Showing posts with label gospel. Show all posts
Showing posts with label gospel. Show all posts

Friday, October 9, 2009

Loving Irritating People

My favorite place to study, as many of you probably know, is Bertolino's, a 24/7 coffee shop in Tacoma. It is certainly not ideal, its drip coffee leaves a bit to be desired, its chairs are not only uncomfortable but somewhat dangerous, and it does get a bit crowded at certain points in the evening. All in all, however, I really do love the place. The fact that it is open at 3am is a large part of it but the real draw is the wide and interesting variety of people who frequent Berts. Most of its baristas are Christians, though the night barista (11pm-5am) is an outspoken atheist, and many of them play Christian Contemporary music over the radio (which means I usually have headphones - my apologies if you enjoy that genre, I cannot endure it). Its patrons, on the other hand, are quite the radical mix of people with whom I really enjoy talking. I have gotten more opportunities to talk gospel with people there without having to try and force the conversation that direction than I have anywhere else that I can remember. Religion is a popular topic and, because I'm always studying "seminary stuff" people ask about it. As a somewhat shy person (this may surprise you, but with people I don't know I actually am) this is great because I don't have to take the initiative. One of the main reasons I continue to go there is because I have built a good number of relationships there and I am looking for ways to share the love of Christ with people. It's a slow process, but I believe I not only genuinely love most of the people I talk to there, but I even truly enjoy the conversations.

I realized the other night, however, that I still have a great deal to learn about love. There's a lady (50, 55? not sure) who has been frequenting Berts lately that drives me nuts. Although I do want to talk to people and I do want opportunities to share the gospel, I also go to study and want to be able to be productive, something I am actually able to do there most of the time - believe it or not. This lady has walked up to me several times when I am deep in my books and just started really off the wall conversations in which I get few words in edgewise. She saw me studying Greek and tried to tell me that Greek came from Latin, which is obviously incorrect, and started to go off on how Latin and Greek have some sort of magical quality, which I didn't really understand. I had never talked to her before but she just intruded into my study session, completely oblivious to the fact that I was trying to study. But being the good seminary student that I am, I tried to correct her a little bit (quite gently) but she didn't really listen to me she just went off to another weird topic about more things that made no sense. She is not a completely unique phenomenon. Coffee shops attract these kinds of people. These people do not fall into any sort of definable religious category they are really founders of their own special cult of one. They have some sort of Christianity mixed in usually and even though they claim to be Christian and claim to be some sort of follower of Christ, they are more than a little bit "out there" and need to get a better grasp of who the God of the Bible is.

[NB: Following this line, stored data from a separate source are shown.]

(* ===== verification/PyStats.v ===== *)
(** * Numbers of the summaries

    [statistics.mean], [round], [abs], fixed-point formatting of numbers, [zip(..., strict=True)],
    slices and [collections.Counter], on the values of [PyVal]. *)

From stdpp Require Import base list strings.
From Stdlib Require Import ZArith Lia Ascii.
From S2P Require Import Prelude PyFloat PyText PyVal PyScript.

Local Open Scope Z_scope.
Open Scope py_scope.

(** ** Rounding and formatting *)

(** [abs(v)] *)
Definition py_abs (v : val) : expr :=
  match num_of v with
  | Some (NI z) => Ok (VInt (Z.abs z))
  | Some (NF x) => Ok (VFloat (f64_abs x))
  | None => type_error "bad operand type for abs()"
  end.

(** [round(v)], to the nearest even integer *)
Definition py_round (v : val) : expr :=
  match num_of v with
  | Some (NI z) => Ok (VInt z)
  | Some (NF x) =>
      match f64_scaled x 0 with
      | Some n => Ok (VInt (if f64_neg_sign x then - n else n))
      | None => raise ValueError "cannot convert float to integer"
      end
  | None => type_error "type doesn't define __round__ method"
  end.

(** [round(v, p)] of a [float]: the nearest float to the decimal rounding *)
Definition round_to (p : Z) (v : val) : expr :=
  match num_of v with
  | Some (NI z) => Ok (VInt z)
  | Some (NF x) =>
      match f64_scaled x p with
      | Some n => let n := if f64_neg_sign x then - n else n in
                  rmap VFloat (of_option (f64_of_quotient n (10 ^ p)) OverflowError "rounded value too large to represent")
      | None => Ok v
      end
  | None => type_error "type doesn't define __round__ method"
  end.

(** [f'{v:.pf}'], or [f'{v:,.pf}'] when [grouped] *)
Definition format_fixed (grouped : bool) (p : nat) (v : val) : res string :=
  match num_of v with
  | Some n => x <- to_f64 n ;; Ok (format_f64 grouped p x)
  | None => raise (if is_none v then TypeError else ValueError) "unsupported format string"
  end.

(** [f'{v:,}'] of an [int] *)
Definition format_grouped (v : val) : res string :=
  match num_of v with
  | Some (NI z) => Ok (format_int_grouped z)
  | _ => type_error "unsupported format string"
  end.

(** Replacement fields with a format. *)
Definition V_ (f : val -> res string) (e : expr) : piece := V (v <- e ;; rmap VStr (f v)).

(** ** Means

    [statistics.mean] adds exactly and rounds once. *)

(** A finite number as a fraction with a power of two below. *)
Definition fraction (n : num) : option (Z * Z) :=
  match n with
  | NI z => Some (z, 1)
  | NF x => match f64_mant x with
            | Some (m, e) => Some (if 0 <=? e then (m * 2 ^ e, 1) else (m, 2 ^ (- e)))
            | None => None
            end
  end.
Definition add_fraction (a b : Z * Z) : Z * Z := (a.1 * b.2 + b.1 * a.2, a.2 * b.2).

Definition is_float (v : val) : bool := match v with VFloat _ => true | _ => false end.

Definition py_mean (l : list val) : expr :=
  ns <- mapR (fun v => of_option (num_of v) TypeError "can't convert type to numerator/denominator") l ;;
  match ns with
  | [] => raise ValueError "mean requires at least one data point"
  | _ =>
      let k := Z.of_nat (length ns) in
      match mapM fraction ns with
      | Some qs =>
          let '(n, d) := foldl add_fraction (0, 1) qs in
          if negb (existsb is_float l) && (n mod (d * k) =? 0) then Ok (VInt (n / (d * k)))
          else rmap VFloat (of_option (f64_of_quotient n (d * k)) OverflowError "integer division result too large for a float")
      | None =>
          rmap VFloat (foldR (fun acc n => match n with
                                           | NF x => Ok (if f64_finite x then acc else f64_add acc x)
                                           | NI _ => Ok acc end) f64_zero ns)
      end
  end.
Definition meanR (f : val -> expr) (l : list val) : expr := xs <- mapR f l ;; py_mean xs.

(** ** Slices and strict pairing *)

(** [l[::2]] *)
Fixpoint evens {A} (l : list A) : list A :=
  match l with [] => [] | [x] => [x] | x :: _ :: r => x :: evens r end.

(** [zip(l, m, strict=True)] consumed to its end *)
Fixpoint zip_strict {A B} (l : list A) (m : list B) : res (list (A * B)) :=
  match l, m with
  | [], [] => Ok []
  | x :: l, y :: m => r <- zip_strict l m ;; Ok ((x, y) :: r)
  | _, _ => raise ValueError "zip() arguments have different lengths"
  end.

(** [l[0]] and [l[-1]] *)
Definition firstR (l : list val) : expr := of_option (head l) IndexError "list index out of range".
Definition lastR (l : list val) : expr := of_option (last l) IndexError "list index out of range".

(** ** Counters

    A [Counter] is the dictionary of its counts. *)

(** [counter.update(mapping)]: an empty counter copies the mapping, another one adds its counts. *)
Definition counter_update (c d : dict) : res dict :=
  match c with
  | [] => Ok (dupdate [] d)
  | _ => foldR (fun c kn => s <- py_add kn.2 (default (VInt 0) (dget kn.1 c)) ;; Ok (dset kn.1 s c)) c d
  end.

(** [counter[k] += 1] *)
Definition counter_add (c : dict) (k : val) : res dict :=
  k <- key (Ok k) ;; s <- py_add (default (VInt 0) (dget k c)) (VInt 1) ;; Ok (dset k s c).

(** [Counter(v)] *)
Definition counter_of (v : val) : res dict :=
  match v with
  | VNone => Ok []
  | VDict d => Ok (dupdate [] d)
  | _ => l <- py_iter v ;; foldR counter_add [] l
  end.

(** Equality of counters: a missing key counts zero. *)
Definition counter_eqb (c d : dict) : bool :=
  forallb (fun kn => py_eqb kn.2 (default (VInt 0) (dget kn.1 d))) c
  && forallb (fun kn => py_eqb kn.2 (default (VInt 0) (dget kn.1 c))) d.

Example mean_examples :
  (py_mean [VInt 1; VInt 2; VInt 3], py_mean [VInt 1; VInt 2], py_mean [VFloat (f64_lit 1 1); VFloat (f64_lit 2 1)])
  = (Ok (VInt 2), Ok (VFloat (f64_lit 15 1)), Ok (VFloat (f64_lit 15000000000000002 17))).
Proof. vm_compute. reflexivity. Qed.

Example round_examples :
  (py_round (VFloat (f64_lit 25 1)), py_round (VFloat (f64_lit 35 1)), py_round (VFloat (f64_neg (f64_lit 26 1))))
  = (Ok (VInt 2), Ok (VInt 4), Ok (VInt (-3))).
Proof. vm_compute. reflexivity. Qed.

(** ** Lemmas *)

Lemma zip_strict_ok {A B} (l : list A) (m : list B) r :
  zip_strict l m = Ok r -> length l = length m /\ r = zip l m.
Proof.
  revert m r. induction l as [|x l IH]; intros [|y m] r; cbn; try done; [by intros [= <-]|].
  intros (r' & H & [= <-])%rbind_ok. apply IH in H as [-> ->]. done.
Qed.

But back to my unlovingness. The other night I was trying to write a Greek paper for Glessner, which had to be good because the last one was bloody awful, and it was really late at night (I didn't end up sleeping AT ALL that night). When I saw her walk in, I made sure my headphones were in, I kept my eyes zeroed in on my books and computer screen, and I completely avoided eye contact. She made her rounds, like she always does, going from table to table looking for someone to talk to, and, to my delight and someone else's chagrin, she found a victim who had an empty seat next to her and pounced. The lady she was talking to was clearly annoyed but, aside from being extremely rude, which I and most other Washingtonians have a very difficult time with, there was nothing she could do about it. As time progressed, I noticed her begin to kind of ignore her, nodding occasionally but not really looking at her, and eventually she decided to look for someone else. I zeroed back in on my work (thankfully someone else was at my table so there wasn't an open spot) and when she did walk up to me I pretended not to hear her as she tried to start a conversation with, "Oh Greek, that's really cool!". It was believable. I had my headphones in and she wasn't very loud, I honestly only barely heard her, and she went away. She was actually unsuccessful in finding a victim this time and as someone had just vacated the back table, she sat down by herself and drank her coffee. A bit later I saw her bury her head in her arms and I think she fell asleep.

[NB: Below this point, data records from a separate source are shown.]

(* ===== verification/Counters.v ===== *)
(** * Counters over typed keys

    The scripts keep counts in dictionaries - trials per place of the matrix, failures per kind, observations per
    bucket - and compare them as [collections.Counter] does, where a missing key counts zero.  A [CounterKey] embeds a
    key type into Python's values; [counts d f] says that the dictionary [d] holds the counts [f]. *)

From stdpp Require Import base list strings sets.
From Stdlib Require Import ZArith Lia.
From S2P Require Import Prelude PyVal PyScript PyStats.

Local Open Scope Z_scope.
Open Scope py_scope.

Class CounterKey {K} `{EqDecision K} (emb : K -> val) := {
  emb_eqb p q : py_eqb (emb p) (emb q) = bool_decide (p = q);
  emb_key p : key (Ok (emb p)) = Ok (emb p) }.

#[export] Instance string_key : CounterKey VStr.
Proof.
  split; [|done]. intros p q. rewrite py_eqb_str. destruct (String.eqb_spec p q); symmetry; [by apply bool_decide_eq_true|].
  by apply bool_decide_eq_false.
Qed.
#[export] Instance int_key : CounterKey VInt.
Proof.
  split; [|done]. intros p q. rewrite py_eqb_int. destruct (Z.eqb_spec p q); symmetry; [by apply bool_decide_eq_true|].
  by apply bool_decide_eq_false.
Qed.

(** ** Association lists *)

Section Association.
Context {K : Type} `{EqDecision K}.

Fixpoint lookup_count (k : K) (l : list (K * Z)) : option Z :=
  match l with [] => None | (k', n) :: l => if bool_decide (k = k') then Some n else lookup_count k l end.
Fixpoint insert_count (k : K) (n : Z) (l : list (K * Z)) : list (K * Z) :=
  match l with [] => [(k, n)] | (k', n') :: l => if bool_decide (k = k') then (k', n) :: l else (k', n') :: insert_count k n l end.
Definition count_of (k : K) (l : list (K * Z)) : Z := default 0 (lookup_count k l).

Lemma lookup_insert_count k k' n l : lookup_count k (insert_count k' n l) = if bool_decide (k = k') then Some n else lookup_count k l.
Proof.
  induction l as [|[k0 n0] l IH]; cbn; [done|]. destruct (bool_decide_reflect (k' = k0)) as [->|Hk]; cbn; [by case_bool_decide|].
  destruct (bool_decide_reflect (k = k0)) as [->|]; [|done]. rewrite bool_decide_eq_false_2; [done|congruence].
Qed.
Lemma count_insert k k' n l : count_of k (insert_count k' n l) = if bool_decide (k = k') then n else count_of k l.
Proof. unfold count_of. rewrite lookup_insert_count. by case_bool_decide. Qed.
Lemma insert_count_keys k n l :
  map fst (insert_count k n l) = if bool_decide (k ∈ map fst l) then map fst l else map fst l ++ [k].
Proof.
  induction l as [|[k' n'] l IH]; [done|]. cbn [insert_count map fst]. destruct (bool_decide_reflect (k = k')) as [->|Hk].
  - cbn. rewrite bool_decide_eq_true_2; [done|set_solver].
  - cbn [map fst]. rewrite IH. destruct (bool_decide_reflect (k ∈ map fst l)) as [Hin|Hin].
    + rewrite bool_decide_eq_true_2; [done|set_solver].
    + rewrite bool_decide_eq_false_2; [done|set_solver].
Qed.
Lemma NoDup_insert_count k n l : NoDup (map fst l) -> NoDup (map fst (insert_count k n l)).
Proof.
  intros Hl. rewrite insert_count_keys. case_bool_decide; [done|]. apply NoDup_app. split_and!; [done| |apply NoDup_singleton].
  set_solver.
Qed.
Lemma insert_new k n l : k ∉ map fst l -> insert_count k n l = l ++ [(k, n)].
Proof.
  induction l as [|[k' n'] l IH]; [done|]. cbn [map fst insert_count]. intros Hk. rewrite bool_decide_eq_false_2 by set_solver.
  cbn. rewrite IH; [done|set_solver].
Qed.
Lemma lookup_count_In k n l : NoDup (map fst l) -> (k, n) ∈ l -> lookup_count k l = Some n.
Proof.
  induction l as [|[k' n'] l IH]; cbn; [set_solver|]. intros [Hk Hn]%NoDup_cons [[= -> ->]|Hin]%elem_of_cons.
  - by rewrite bool_decide_eq_true_2.
  - rewrite bool_decide_eq_false_2; [by apply IH|]. intros ->. apply Hk. by apply (list_elem_of_fmap_2 fst _ (k', n)).
Qed.
Lemma count_cons k k' n l : k' ∉ map fst l -> count_of k ((k', n) :: l) = (if bool_decide (k = k') then n else 0) + count_of k l.
Proof.
  intros Hk. unfold count_of. cbn. case_bool_decide as E; [|done]. subst k'. replace (lookup_count k l) with (@None Z); [cbn; lia|].
  symmetry. revert Hk. induction l as [|[k' n'] l IH]; [done|]. cbn. intros Hk. rewrite bool_decide_eq_false_2 by set_solver.
  apply IH. set_solver.
Qed.
Lemma count_nowhere k l : k ∉ map fst l -> count_of k l = 0.
Proof.
  unfold count_of. induction l as [|[k' n] l IH]; [done|]. cbn. intros Hk. rewrite bool_decide_eq_false_2 by set_solver.
  apply IH. set_solver.
Qed.
End Association.

(** ** Dictionaries *)

Section Counters.
Context {K : Type} `{EqDecision K} (emb : K -> val) `{!CounterKey emb}.

Definition counts_dict (l : list (K * Z)) : dict := map (fun kn => (emb kn.1, VInt kn.2)) l.

Lemma dget_counts_dict k l : dget (emb k) (counts_dict l) = option_map VInt (lookup_count k l).
Proof.
  induction l as [|[k' n] l IH]; [done|]. change (counts_dict ((k', n) :: l)) with ((emb k', VInt n) :: counts_dict l).
  cbn [dget lookup_count]. rewrite emb_eqb. by case_bool_decide.
Qed.
Lemma dset_counts_dict k n l : dset (emb k) (VInt n) (counts_dict l) = counts_dict (insert_count k n l).
Proof.
  induction l as [|[k' n'] l IH]; [done|]. change (counts_dict ((k', n') :: l)) with ((emb k', VInt n') :: counts_dict l).
  cbn [dset insert_count]. rewrite emb_eqb. case_bool_decide; [done|]. by rewrite IH.
Qed.
(** ** What a dictionary counts *)

Definition counts (d : dict) (f : K -> Z) : Prop :=
  exists l, d = counts_dict l /\ NoDup (map fst l) /\ forall k, count_of k l = f k.

Lemma counts_nil : counts [] (fun _ => 0).
Proof. exists []. split_and!; [done|constructor|done]. Qed.
Lemma counts_ext d f g : (forall k, f k = g k) -> counts d f -> counts d g.
Proof. intros E (l & -> & Hl & Hf). exists l. split_and!; [done|done|]. intros k. by rewrite Hf. Qed.
Lemma counts_get d f k : counts d f -> default (VInt 0) (dget (emb k) d) = VInt (f k).
Proof. intros (l & -> & _ & Hf). rewrite dget_counts_dict, <- Hf. unfold count_of. by destruct (lookup_count k l). Qed.
Lemma counts_set d f k n : counts d f -> counts (dset (emb k) (VInt n) d) (fun k' => if bool_decide (k' = k) then n else f k').
Proof.
  intros (l & -> & Hl & Hf). exists (insert_count k n l). split_and!; [apply dset_counts_dict|by apply NoDup_insert_count|].
  intros k'. rewrite count_insert. by rewrite Hf.
Qed.

Lemma counts_add d f k : counts d f ->
  exists d', counter_add d (emb k) = Ok d' /\ counts d' (fun k' => f k' + if bool_decide (k' = k) then 1 else 0).
Proof.
  intros H. unfold counter_add. rewrite emb_key. cbn [rbind]. rewrite (counts_get _ _ k H). cbn [py_add arith num_of rbind].
  eexists. split; [done|]. eapply counts_ext; [|by apply counts_set]. intros k'. cbn. case_bool_decide; subst; lia.
Qed.
Lemma counts_adds ks d f : counts d f ->
  exists d', foldR counter_add d (map emb ks) = Ok d'
  /\ counts d' (fun k => f k + Z.of_nat (length (filter (fun k' => k' = k) ks))).
Proof.
  revert d f. induction ks as [|k ks IH]; intros d f H; cbn [map foldR].
  - exists d. split; [done|]. eapply counts_ext; [|exact H]. intros k. cbn. lia.
  - destruct (counts_add _ _ k H) as (d1 & -> & H1). cbn [rbind]. destruct (IH _ _ H1) as (d' & H2 & H3). exists d'. split; [done|].
    eapply counts_ext; [|exact H3]. intros k'. cbn beta. rewrite filter_cons. destruct (decide (k = k')) as [->|Hk].
    + rewrite bool_decide_eq_true_2 by done. cbn [length]. lia.
    + rewrite bool_decide_eq_false_2 by congruence. lia.
Qed.

(** A dictionary with the same value at every key of a list. *)
Lemma counts_constant n ks d f : counts d f ->
  counts (foldl (fun d k => dset (emb k) (VInt n) d) d ks) (fun k => if bool_decide (k ∈ ks) then n else f k).
Proof.
  revert d f. induction ks as [|k ks IH]; intros d f H; cbn [foldl].
  - eapply counts_ext; [|exact H]. intros k. by rewrite bool_decide_eq_false_2 by set_solver.
  - eapply counts_ext; [|apply IH; by apply counts_set]. intros k'. cbn beta.
    destruct (bool_decide_reflect (k' ∈ ks)); [by rewrite bool_decide_eq_true_2 by set_solver|].
    destruct (bool_decide_reflect (k' = k)) as [->|]; [by rewrite bool_decide_eq_true_2 by set_solver|].
    by rewrite bool_decide_eq_false_2 by set_solver.
Qed.
Lemma constant_new n ks l : NoDup (map fst l ++ ks) ->
  foldl (fun d k => dset (emb k) (VInt n) d) (counts_dict l) ks = counts_dict (l ++ map (fun k => (k, n)) ks).
Proof.
  revert l. induction ks as [|k ks IH]; intros l Hn; cbn [foldl map]; [by rewrite app_nil_r|].
  rewrite dset_counts_dict, insert_new; [|apply NoDup_app in Hn as (_ & Hd & _); intros Hk; apply (Hd k Hk); by left].
  rewrite IH; [by rewrite <- app_assoc|]. rewrite map_app. cbn. by rewrite <- app_assoc.
Qed.

(** Building a dictionary from another one copies it. *)
Lemma dupdate_new l m : NoDup (map fst l ++ map fst m) -> dupdate (counts_dict l) (counts_dict m) = counts_dict (l ++ m).
Proof.
  revert l. induction m as [|[k n] m IH]; intros l Hn; [by rewrite app_nil_r|].
  change (dupdate (counts_dict l) (counts_dict ((k, n) :: m))) with (dupdate (dset (emb k) (VInt n) (counts_dict l)) (counts_dict m)).
  rewrite dset_counts_dict, insert_new; [|apply NoDup_app in Hn as (_ & Hd & _); intros Hk; apply (Hd k Hk); cbn; by left].
  rewrite IH; [by rewrite <- app_assoc|]. rewrite map_app. cbn. by rewrite <- app_assoc.
Qed.
Lemma counts_copy d f : counts d f -> dupdate [] d = d.
Proof. intros (l & -> & Hl & _). by rewrite (dupdate_new []). Qed.
Lemma counts_counter d f : counts d f -> counter_of (VDict d) = Ok d.
Proof. intros H. cbn. by rewrite (counts_copy _ _ H). Qed.

(** [counter.update(d)] adds the counts. *)
Lemma counts_update c f d g : counts c f -> counts d g ->
  exists e, counter_update c d = Ok e /\ counts e (fun k => f k + g k).
Proof.
  intros Hc Hd. destruct (decide (c = [])) as [->|Hne].
  { exists d. cbn. rewrite (counts_copy _ _ Hd). split; [done|]. eapply counts_ext; [|exact Hd].
    intros k. pose proof (counts_get _ _ k Hc) as G. injection G as G. cbn in G. lia. }
  replace (counter_update c d) with
    (foldR (fun c kn => s <- py_add kn.2 (default (VInt 0) (dget kn.1 c)) ;; Ok (dset kn.1 s c)) c d) by by destruct c.
  destruct Hd as (m & -> & Hm & Hg).
  assert (G : exists e, foldR (fun c kn => s <- py_add kn.2 (default (VInt 0) (dget kn.1 c)) ;; Ok (dset kn.1 s c)) c (counts_dict m) = Ok e
            /\ counts e (fun k => f k + count_of k m)).
  { clear -Hc Hm CounterKey0. revert c f Hc. induction m as [|[k n] m IH]; intros c f Hc.
    - exists c. split; [done|]. eapply counts_ext; [|exact Hc]. intros k. unfold count_of. cbn. lia.
    - apply NoDup_cons in Hm as [Hk Hm]. cbn [counts_dict map foldR fst snd]. rewrite (counts_get _ _ k Hc).
      cbn [py_add arith num_of rbind]. destruct (IH Hm _ _ (counts_set _ _ k (n + f k) Hc)) as (e & He & H). exists e. split; [done|].
      eapply counts_ext; [|exact H]. intros k'. cbn beta. rewrite count_cons by done. case_bool_decide; [subst; lia|lia]. }
  destruct G as (e & He & H). exists e. split; [done|]. eapply counts_ext; [|exact H]. intros k. cbn beta. by rewrite Hg.
Qed.

(** A key that is present stays present. *)
Lemma counts_has d f k : counts d f -> is_Some (dget (emb k) d) -> dget (emb k) d = Some (VInt (f k)).
Proof. intros H [v Hv]. pose proof (counts_get _ _ k H) as G. rewrite Hv in *. by rewrite <- G. Qed.
Lemma has_update c f d g e k :
  counts c f -> counts d g -> counter_update c d = Ok e -> is_Some (dget (emb k) c) \/ is_Some (dget (emb k) d) ->
  is_Some (dget (emb k) e).
Proof.
  intros Hc Hd. destruct (decide (c = [])) as [->|Hne].
  { cbn. rewrite (counts_copy _ _ Hd). intros [= <-] [[? ?]|?]; done. }
  replace (counter_update c d) with
    (foldR (fun c kn => s <- py_add kn.2 (default (VInt 0) (dget kn.1 c)) ;; Ok (dset kn.1 s c)) c d) by by destruct c.
  clear Hne. destruct Hd as (m & -> & _ & _). revert c f Hc. induction m as [|[k' n] m IH]; intros c f Hc.
  { intros [= <-] [?|[? ?]]; done. }
  cbn [counts_dict map foldR fst snd]. rewrite (counts_get _ _ k' Hc). cbn [py_add arith num_of rbind]. intros H Hk.
  eapply IH; [by apply (counts_set _ _ k' (n + f k')) in Hc|exact H|]. destruct Hc as (l & -> & _ & _).
  rewrite dset_counts_dict, !dget_counts_dict, lookup_insert_count in *. destruct (bool_decide_reflect (k = k')) as [->|Hkk]; [left; by eexists|].
  destruct Hk as [Hk|Hk]; [by left|right]. change (counts_dict ((k', n) :: m)) with ((emb k', VInt n) :: counts_dict m) in Hk.
  cbn [dget] in Hk. rewrite emb_eqb, bool_decide_eq_false_2, dget_counts_dict in Hk by done. exact Hk.
Qed.

(** Counters are equal when their counts are. *)
Lemma counts_half l d g : NoDup (map fst l) -> counts d g ->
  forallb (fun kn => py_eqb kn.2 (default (VInt 0) (dget kn.1 d))) (counts_dict l) = true
  <-> forall k, k ∈ map fst l -> count_of k l = g k.
Proof.
  intros Hl Hd. rewrite <- Is_true_true, forallb_True, Forall_forall. split.
  - intros H k ([k' n] & -> & Hin)%list_elem_of_fmap. unfold count_of. cbn [fst]. rewrite (lookup_count_In _ _ _ Hl Hin).
    assert (Hin' : (emb k', VInt n) ∈ counts_dict l) by by apply (list_elem_of_fmap_2 (fun kn : K * Z => (emb kn.1, VInt kn.2)) l (k', n)).
    specialize (H _ Hin'). apply Is_true_true in H. cbn [fst snd] in H. rewrite (counts_get _ _ k' Hd), py_eqb_int in H. cbn. lia.
  - intros H x ([k n] & -> & Hin)%list_elem_of_fmap. apply Is_true_true. cbn [fst snd]. rewrite (counts_get _ _ k Hd), py_eqb_int.
    rewrite <- H by by apply (list_elem_of_fmap_2 fst _ (k, n)). unfold count_of. rewrite (lookup_count_In _ _ _ Hl Hin). cbn. lia.
Qed.
Lemma counts_eqb c f d g : counts c f -> counts d g -> counter_eqb c d = true <-> forall k, f k = g k.
Proof.
  intros Hc Hd. pose proof Hc as (l & -> & Hl & Hf). pose proof Hd as (m & -> & Hm & Hg).
  unfold counter_eqb. rewrite andb_true_iff, (counts_half l _ g Hl Hd), (counts_half m _ f Hm Hc). split.
  - intros [H1 H2] k. rewrite <- Hf. destruct (decide (k ∈ map fst l)) as [|Hk]; [by apply H1|]. rewrite count_nowhere by done.
    destruct (decide (k ∈ map fst m)) as [Hin|Hk']; [|by rewrite <- Hg, count_nowhere]. rewrite <- Hg, (H2 _ Hin), <- Hf.
    by rewrite count_nowhere.
  - intros H. split; intros k _; [by rewrite Hf|by rewrite Hg].
Qed.
End Counters.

She is obviously a very very lonely woman. She has some form of her own version of Christianity, mixed with God only knows what else, but she needs, wants, and is desperately looking for love. I felt overwhelmingly convicted that I should go back there and talk to her but I resisted it. I was scared that if I did, I would be her victim everytime she came in. I was worried that I would never get out of the conversation if I started one and it was already about 130am, maybe later. I justified it with the argument that it wouldn't do any good anyway. She was nuts afterall and that I really had a lot of work to do so I should get that done too. I didn't talk to her and eventually I left to get a change of scenery (I finished my all nighter at home) but I still feel guilty about it.

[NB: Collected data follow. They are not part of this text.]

Lemma settled_external : settled external.
Proof. unfold external. apply settled_bind; [auto with zhtps|]. intros t. case_match; auto with zhtps. Qed.
Lemma settled_clock : settled clock.
Proof. unfold clock. auto with zhtps. Qed.
Lemma settled_log e : settled (log e).
Proof. intros w r w' [= _ <-]. by repeat split. Qed.
#[export] Hint Resolve settled_external settled_clock settled_log : zhtps.

Lemma settled_fallible e : settled (fallible e).
Proof. unfold fallible. auto with zhtps. Qed.
Lemma settled_poll h : settled (poll h).
Proof. unfold poll. auto with zhtps. Qed.
Lemma settled_terminate h : settled (terminate h).
Proof. unfold terminate. auto with zhtps. Qed.
Lemma settled_wait h : settled (wait h).
Proof. unfold wait. auto with zhtps. Qed.
Lemma settled_returncode h : settled (returncode h).
Proof. unfold returncode. auto with zhtps. Qed.
#[export] Hint Resolve settled_fallible settled_poll settled_terminate settled_wait settled_returncode : zhtps.
Lemma settled_write_file p t : settled (write_file p t).
Proof. apply settled_fallible. Qed.
Lemma settled_rename_file old new : settled (rename_file old new).
Proof. apply settled_fallible. Qed.
Lemma settled_say t : settled (say t).
Proof. apply settled_fallible. Qed.
Lemma settled_wait_timeout h : settled (wait_timeout h).
Proof. unfold wait_timeout. apply settled_bind; [auto with zhtps|]. intros []; auto with zhtps. Qed.
#[export] Hint Resolve settled_write_file settled_rename_file settled_say settled_wait_timeout : zhtps.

But here's where I am looking for help. How do you talk to these people? How do you have a meaningful conversation with people whose own ideas don't really make sense in the least? How do you share the gospel with people who don't really want to listen to you, they just want to talk? I'm afraid of the answers - I don't like where my answer would take me - but I genuinely would like help here.

Saturday, July 4, 2009

Blind Cynicism

First of all let me welcome myself back to the blogging world. Finals always forces me to take a break from blogging - not so much because I'm so busy with finals but because I'm so tired of writing when I finish. It took a week or so before I could start reading and about 2 1/2 before I could start writing again. Hopefully this summer will be productive on both counts. I have high ambitions but I'll also be fairly busy. We'll see.

I will get back to the Baptist posts (I have one basically finished) but for now I wanted to react to a quote that I read in the current issue of Books and Culture. In Brad Gregory's article "Saints' Lives Decoded?" he relates the following anecdote concerning Aviad Kleinberg's (a history professor at Tel Aviv University) reaction to Mother Teresa:

"(Kleinberg) saw (Mother Teresa) on television telling an interviewer about the very first dying leper in the streets of Calcutta whom she picked up, cleaned, and fed. When the leper asked why she had done it, she said: "Because I love you." ... (He) relates his own response to her words, which "shocked and confused" him: "I believed her. For an instant, at least, I believed that those words were the pure truth, that she had truly loved him, the dying leper in her arms." But then, as he tells the story, he came to his senses, recovering his usual stance toward religion: "I am a skeptic by nature, and when it comes to religious phenomena, my field of specialization, I am even more skeptical." According to Kleinberg, "Freud forever demolished the sublime. When saintliness is not a con, it is a self-deception.... the subconscious [sic] is a cruel master. Some find their pleasure in feeding their id, some in nourishing their superego. The moment of 'faith' that took hold of me while watching Mother Teresa was brief. Immediately I was filled with doubts, beset by my usual cynicism. I was almost ashamed of my naivete.""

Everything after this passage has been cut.